This company says it’s developing a system that can recognize your face from just your DNA

Though it almost certainly won’t work, it is a telling sign of where the field is heading

January 31, 2022
dna to facial recognition concept
Ms Tech | Envato

A police officer is at the scene of a murder. No witnesses. No camera footage. No obvious suspects or motives. Just a bit of hair on the sleeve of the victim’s jacket. DNA from the cells of one strand is copied and compared against a database. No match comes back, and the case goes cold. 

Corsight AI, a facial recognition subsidiary of the Israeli AI company Cortica, purports to be devising a solution for that sort of situation by using DNA to create a model of a face that can then be run through a facial recognition system. It is a task that experts in the field regard as scientifically untenable. 

Corsight unveiled its “DNA to Face” product in a presentation by chief executive officer Robert Watts and executive vice president Ofer Ronen intended to court financiers at the Imperial Capital Investors Conference in New York City on December 15. It was part of the company’s overall product road map, which also included movement and voice recognition.

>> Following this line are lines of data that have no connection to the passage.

Lemma V2_getHealthSummary_run (w : World) (this : AppleHealthReader)
  (timeframe : string) (t1 : list Event) (r : option iPhoneHealthData.t) :
  readiPhoneData w this = (t1, Return r) ->
  V2.getHealthSummary w this timeframe
  = match r with
    | Some d => (t1, Return (Data (processiPhoneData d timeframe)))
    | None =>
        if existsSync w (path_join (healthDataPath this) "export.xml") then
          match parseHealthData w (xmlParser this) timeframe with
          | (t3, Return h) =>
              ((t1 ++ probe (healthDataPath this) :: t3)%list, Return (Data h))
          | (t3, Throw _) =>
              ((t1 ++ probe (healthDataPath this) :: t3)%list,
               Return (V2.getRealisticMockData w timeframe))
          end
        else ((t1 ++ [probe (healthDataPath this)])%list,
              Return (V2.getRealisticMockData w timeframe))
    end.
Proof.
  intros H1. unfold V2.getHealthSummary, V2.checkForAppleHealthData,
    V2.parseAppleHealthData, fs_existsSync, call, probe.
  rewrite H1. destruct r as [d|]; io_simpl; [now rewrite app_nil_r|].
  destruct (existsSync w (path_join (healthDataPath this) "export.xml"));
    io_simpl; [|rewrite ?app_nil_r; reflexivity].
  destruct (parseHealthData w (xmlParser this) timeframe) as [t3 [h|e]]; io_simpl;
    rewrite ?app_nil_r; reflexivity.
Qed.

(** Property X20.  The version of the resolver without the header check
    never throws either, and it returns what the last version returns
    whenever that comes from real data: from a fresh snapshot (then with the
    same host calls), or from an export that the last version's check
    accepts and the parser reads. *)
Theorem V2_getHealthSummary_agrees (w : World) (this : AppleHealthReader)
  (timeframe : string) :
  (exists h, outcome (V2.getHealthSummary w this timeframe) = Return h) /\
  (forall d, fresh_snapshot w this d ->
             V2.getHealthSummary w this timeframe
             = getHealthSummary w this timeframe) /\
  (forall h,
      outcome (readiPhoneData w this) = Return None ->
      outcome (checkForAppleHealthData w this) = Return true ->
      outcome (parseHealthData w (xmlParser this) timeframe) = Return h ->
      outcome (V2.getHealthSummary w this timeframe) = Return (Data h) /\
      outcome (getHealthSummary w this timeframe) = Return (Data h)).
Proof.
  destruct (readiPhoneData_shape w this) as (t1 & r & H1 & _ & _ & _ & Hr).
  destruct (checkForAppleHealthData_shape w this)
    as (t2 & b & H2 & _ & _ & _ & _ & Hb).
  rewrite (V2_getHealthSummary_run w this timeframe t1 r H1).
  rewrite (getHealthSummary_run w this timeframe t1 r t2 b H1 H2).
  rewrite H1, H2. unfold outcome. cbn [snd].
  split; [|split].
  - destruct r as [d|]; [cbn [snd]; eauto|].
    destruct (existsSync w _); [|cbn [snd]; eauto].
    destruct (parseHealthData w (xmlParser this) timeframe) as [t3 [h|e]];
      cbn [snd]; eauto.
  - intros d Hd. rewrite (readiPhoneData_fresh w this d Hd) in H1.
    injection H1 as <- <-. reflexivity.
  - intros h [= ->] [= ->] Hp. destruct (Hb eq_refl) as (Hex & _). rewrite Hex.
    destruct (parseHealthData w (xmlParser this) timeframe) as [t3 [h'|e]];
      cbn [snd] in Hp; [|discriminate].
    injection Hp as ->. split; reflexivity.
Qed.

(** Property X21.  The draft of the parser against the guarded one: whenever
    the guarded parser returns a summary the draft returns the same one;
    with the export present and readable the draft makes its three calls
    whatever the size, and its promise settles as the callback of xml2js
    does: rejected with the error of xml2js as it is, settled with what the
    extractor returns or throws, or left pending when xml2js never calls
    back.  So what the draft rejects with is either wrapped in 'Failed to
    parse Apple Health data', or the error of xml2js, or what the extractor
    threw. *)
Theorem Draft_parseHealthData_unguarded (w : World) (this : AppleHealthXMLParser)
  (timeframe : string) :
  (forall h, outcome (parseHealthData w this timeframe) = Return h ->
             snd (Draft.parseHealthData w this timeframe) = Some (Return h)) /\
  (forall text,
      existsSync w (path_join (exportPath this) "export.xml") = true ->
      readFileSync w (path_join (exportPath this) "export.xml") = Return text ->
      Draft.parseHealthData w this timeframe
      = ([EvExists (path_join (exportPath this) "export.xml");
          EvReadFile (path_join (exportPath this) "export.xml");
          EvParseString],
         match parseString w text with
         | XmlErr err => Some (Throw err)
         | XmlOk result => Some (extractHealthMetrics w result timeframe)
         | XmlPending => None
         end)) /\
  (forall e, snd (Draft.parseHealthData w this timeframe) = Some (Throw e) ->
             (exists cause, e = FailedToParse cause) \/
             (exists text, parseString w text = XmlErr e) \/
             (exists text result,
                 parseString w text = XmlOk result /\
                 extractHealthMetrics w result timeframe = Throw e)).
Proof.
  set (p := path_join (exportPath this) "export.xml").
  split; [|split].
  - intros h. unfold parseHealthData, parseWithTimeout, Draft.parseHealthData,
      fs_existsSync, fs_statSync, fs_readFileSync, call, pure. fold p.
    destruct (existsSync w p); io_simpl; [|discriminate].
    destruct (statSync w p) as [size|e]; io_simpl; [|discriminate].
    destruct (_ >? _)%num; io_simpl; [discriminate|].
    destruct (readFileSync w p) as [text|e]; io_simpl; [|discriminate].
    destruct (parseString w text) as [e|result|]; io_simpl; try discriminate.
    destruct (extractHealthMetrics w result timeframe) as [h'|e]; io_simpl;
      [|discriminate].
    intros [= <-]. reflexivity.
  - intros text Hex Hread. unfold Draft.parseHealthData, fs_existsSync,
      fs_readFileSync, call. fold p.
    rewrite Hex, Hread. io_simpl. reflexivity.
  - intros e. unfold Draft.parseHealthData, fs_existsSync, fs_readFileSync, call.
    fold p.
    destruct (existsSync w p); io_simpl; [|intros [= <-]; eauto].
    destruct (readFileSync w p) as [text|c]; io_simpl; [|intros [= <-]; eauto].
    destruct (parseString w text) as [err|result|] eqn:Hp; cbn [snd];
      try discriminate.
    + intros [= <-]. eauto.
    + intros [= He]. right. right. eauto.
Qed.

(** ** The summary of the resolver *)




Section MockValid.
Variable w : World.
Variable seed : Z.
Hypothesis draws : forall k, (0 <= random w k)%Q /\ (random w k < 1)%Q.
Hypothesis seed_nonneg : 0 <= seed.







End MockValid.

The tool “constructs a physical profile by analyzing genetic material collected in a DNA sample,” according to a company slide deck viewed by surveillance research group IPVM and shared with MIT Technology Review. 

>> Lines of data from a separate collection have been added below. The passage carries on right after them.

Lemma queryLogs_good f recs :
  holds f recs → good_log recs → f ≠ Contents [] →
  queryLogs f [] = Return {| logs := recs; isValid := true; qr_error := None |}.
Proof.
  intros Hf [Hnd Hv] Hne. destruct Hf as [[-> ->]| ->]; [done|].
  destruct recs as [|r recs _] using rev_ind; [done|].
  unfold AuditLogger.queryLogs. cbn [read_file try_catch mbind completion_bind].
  rewrite trim_log_text, split_log_text, split_lf_no_lf by apply serialise_no_lf.
  change [serialise r] with (map serialise [r]).
  rewrite <- map_app, parse_lines_serialise by done.
  cbn [mbind completion_bind]. rewrite Hv. cbn [try_catch].
  by rewrite filter_matches_nil.
Qed.
End Chain.

Section Append.
Variable sha256_hex : text → text.

Abbreviation appendLog := (appendLog sha256_hex).
Abbreviation queryLogs := (queryLogs sha256_hex).
Abbreviation append_all := (append_all sha256_hex).
Abbreviation good_log := (good_log sha256_hex).
Abbreviation link_ok := (link_ok sha256_hex).

(** The record [appendLog] writes for [entry] after a record with
    checksum [previous]. *)
Definition written (timestamp : text) (entry : strobj) (previous : text) : strobj :=
  let record :=
    obj_set (str "previousChecksum") previous
      (obj_spread [(str "timestamp", timestamp)] entry) in
  obj_set (str "checksum") (sha256_hex (serialise record)) record.

Lemma written_object ts e p : js_object (written ts e p).
Proof.
  unfold written. apply obj_set_object, obj_set_object, obj_spread_object.
  split; simpl; [apply NoDup_singleton|by split].
Qed.

Lemma written_good ts e p :
  str "checksum" ∉ e.*1 → link_ok p (written ts e p).
Proof.
  intros He. unfold written.
  set (record := obj_set (str "previousChecksum") p
                   (obj_spread [(str "timestamp", ts)] e)).
  assert (str "checksum" ∉ record.*1) as Hfresh.
  { unfold record. rewrite obj_set_keys, obj_spread_keys. simpl.
    rewrite list_elem_of_singleton. intros [E|[E|?]]; [by vm_compute in E|by vm_compute in E|done]. }
  split.
  - by rewrite obj_get_set_eq, obj_remove_set_fresh.
  - rewrite obj_remove_set_fresh by done. apply obj_get_set_eq.
Qed.

Lemma good_log_snoc recs r :
  good_log recs → js_object r → link_ok (chain_end GENESIS_HASH recs) r →
  good_log (recs ++ [r]).
Proof.
  intros [Hnd Hv] Hr Hl. split.
  - apply Forall_app. split; [done|]. by apply Forall_singleton.
  - rewrite chain_valid_app, Hv. cbn [andb]. by apply chain_valid_cons.
Qed.

Lemma good_log_last_checksum recs r :
  good_log (recs ++ [r]) →
  obj_get (str "checksum") r = Some (chain_end GENESIS_HASH (recs ++ [r])).
Proof.
  intros [_ Hv]. rewrite chain_end_snoc.
  rewrite (chain_valid_lookup _ _ _ (length recs) r Hv); [done|].
  by rewrite lookup_app_r, Nat.sub_diag by lia.
Qed.

(** What [appendLog] reads as the previous checksum. *)
Definition read_previous (f : file) : completion (option text) :=
  lastLine ← getLastLine f;
  match lastLine with
  | None | Some [] => Return (Some GENESIS_HASH)
  | Some line => o ← JSON_parse line; Return (obj_get (str "checksum") o)
  end.

Lemma read_previous_spec f recs :
  holds f recs → good_log recs →
  read_previous f = Return (Some (chain_end GENESIS_HASH recs))
  ∨ read_previous f = Throw SyntaxError.
Proof.
  intros Hf Hg. unfold read_previous.
  destruct recs as [|r recs _] using rev_ind.
  { destruct Hf as [[-> _]| ->]; by left. }
  destruct Hf as [[_ ?]| ->]; [by destruct recs|].
  rewrite log_text_snoc.
  destruct (serialise_shape r) as (m & Hm & Hlf). rewrite Hm.
  destruct (getLastLine_full (log_text recs) m (log_text_ends_lf recs) Hlf)
    as (x & -> & Hx & Hsuf).
  cbn [mbind completion_bind]. destruct x as [|c x]; [done|].
  rewrite <- Hm in Hsuf.
  destruct (decide (c :: x = serialise r)) as [->|Hne].
  - left.
    assert (js_object r) as Hr.
    { destruct Hg as [Hnd _]. apply Forall_app in Hnd as [_ Hnd].
      by apply Forall_inv in Hnd. }
    rewrite parse_serialise by done.
    cbn [mbind completion_bind]. by rewrite (good_log_last_checksum recs r).
  - right. by rewrite (parse_proper_suffix r (c :: x)).
Qed.

Lemma appendLog_unfold f e ts :
  appendLog f (Some e) ts =
  if falsy (obj_get (str "userId") e) || falsy (obj_get (str "action") e)
     || falsy (obj_get (str "target") e) || falsy (obj_get (str "outcome") e)
  then Return ({| ap_success := false;
                  ap_error := Some (str "Log entry is missing required fields.") |}, f)
  else
    try_catch
      (previousChecksum ← read_previous f;
       let logRecord := log_record ts e previousChecksum in
       let logRecord' :=
         obj_set (str "checksum") (JStr (sha256_hex (JSON_stringify logRecord)))
           logRecord in
       f' ← append_file f (JSON_stringify logRecord' ++ [LF]);
       Return ({| ap_success := true; ap_error := None |}, f'))
      (λ error,
         Return ({| ap_success := false;
                    ap_error := Some (str "Could not write to the audit log.") |}, f)).
Proof.
  unfold AuditLogger.appendLog, read_previous.
  destruct (_ || _); [done|]. f_equal.
  by destruct (getLastLine f) as [[[|c x]|]|err].
Qed.

Lemma log_record_written ts e p :
  obj_set (str "checksum")
    (JStr (sha256_hex (JSON_stringify (log_record ts e (Some p)))))
    (log_record ts e (Some p))
  = js (written ts e p).
Proof.
  unfold log_record, written. cbn [js_value].
  change [(str "timestamp", JStr ts)] with (js [(str "timestamp", ts)]).
  by rewrite js_obj_spread, !js_obj_set.
Qed.

(** One call of [appendLog] on a good log: it fails and leaves the file,
    or it appends a record that keeps the log good. *)
Lemma appendLog_step f recs e ts res f' :
  holds f recs → good_log recs → str "checksum" ∉ e.*1 →
  appendLog f (Some e) ts = Return (res, f') →
  (ap_success res = false ∧ f' = f)
  ∨ (ap_success res = true ∧
     ∃ r, f' = Contents (log_text (recs ++ [r])) ∧ good_log (recs ++ [r])).
Proof.
  intros Hf Hg He. rewrite appendLog_unfold.
  destruct (_ || _); [intros; simplify_eq; by left|].
  destruct (read_previous_spec f recs Hf Hg) as [-> | ->];
    [|intros; simplify_eq/=; by left].
  cbn [mbind completion_bind]. cbv zeta.
  rewrite log_record_written.
  change (JSON_stringify (js ?o)) with (serialise o).
  pose proof (written_object ts e (chain_end GENESIS_HASH recs)) as Hnd.
  pose proof (written_good ts e (chain_end GENESIS_HASH recs) He) as Hl.
  assert (append_file f (serialise (written ts e (chain_end GENESIS_HASH recs)) ++ [LF])
          = Return (Contents (log_text (recs ++ [written ts e (chain_end GENESIS_HASH recs)]))))
    as ->.
  { rewrite log_text_snoc. by destruct Hf as [[-> ->]| ->]. }
  intros; simplify_eq/=. right. split; [done|].
  eexists. split; [done|]. by apply good_log_snoc.
Qed.
End Append.

Section Integrity.
Variable sha256_hex : text → text.

Abbreviation chain_valid := (chain_valid sha256_hex).
Abbreviation appendLog := (appendLog sha256_hex).
Abbreviation queryLogs := (queryLogs sha256_hex).
Abbreviation append_all := (append_all sha256_hex).
Abbreviation good_log := (good_log sha256_hex).

Lemma good_log_nil : good_log [].
Proof. by split. Qed.

Lemma append_all_good calls : ∀ f recs results f',
  holds f recs → good_log recs → Forall no_own_checksum calls →
  append_all f calls = Return (results, f') →
  Forall (λ r, ap_success r = true) results →
  ∃ recs', length recs' = length calls ∧ good_log (recs ++ recs') ∧
           holds f' (recs ++ recs') ∧ (calls = [] → f' = f).
Proof.
  induction calls as [|[entry ts] calls IH]; intros f recs results f' Hf Hg Hc Ha Hs.
  { simplify_eq/=. exists []. by rewrite app_nil_r. }
  apply Forall_cons in Hc as [He Hc]. cbn [AuditLogger.append_all] in Ha.
  destruct entry as [e|]; [|simplify_eq/=].
  2:{ destruct (append_all f calls) as [[??]|?]; simplify_eq/=.
      by apply Forall_inv in Hs. }
  destruct (appendLog f (Some e) ts) as [[res f1]|err] eqn:Happ; [|done].
  cbn [mbind completion_bind snd fst] in Ha.
  destruct (append_all f1 calls) as [[rs f2]|err] eqn:Hrest; [|done].
  simplify_eq/=. apply Forall_cons in Hs as [Hres Hs].
  destruct (appendLog_step _ f recs e ts res f1 Hf Hg (He e eq_refl) Happ)
    as [[Hfail _]|[_ (r & -> & Hg1)]]; [congruence|].
  destruct (IH _ (recs ++ [r]) rs f' (or_intror eq_refl) Hg1 Hc Hrest Hs)
    as (recs' & Hlen & Hg2 & Hh & _).
  exists (r :: recs'). rewrite <- app_assoc in Hg2, Hh. simpl.
  split; [by rewrite Hlen|]. done.
Qed.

A photo of Corsight's investor presentation showing its product roadmap that features "voice to face", "DNA to face" and "movement" as an expansion of its face recognition capabilities.

Corsight declined a request to answer questions about the presentation and its product road map. “We are not engaging with the press at the moment as the details of what we are doing are company confidential,” Watts wrote in an email. 

But marketing materials show that the company is focused on government and law enforcement applications for its technology. Its advisory board consists only of James Woolsey, a former director of the CIA, and Oliver Revell, a former assistant director of the FBI.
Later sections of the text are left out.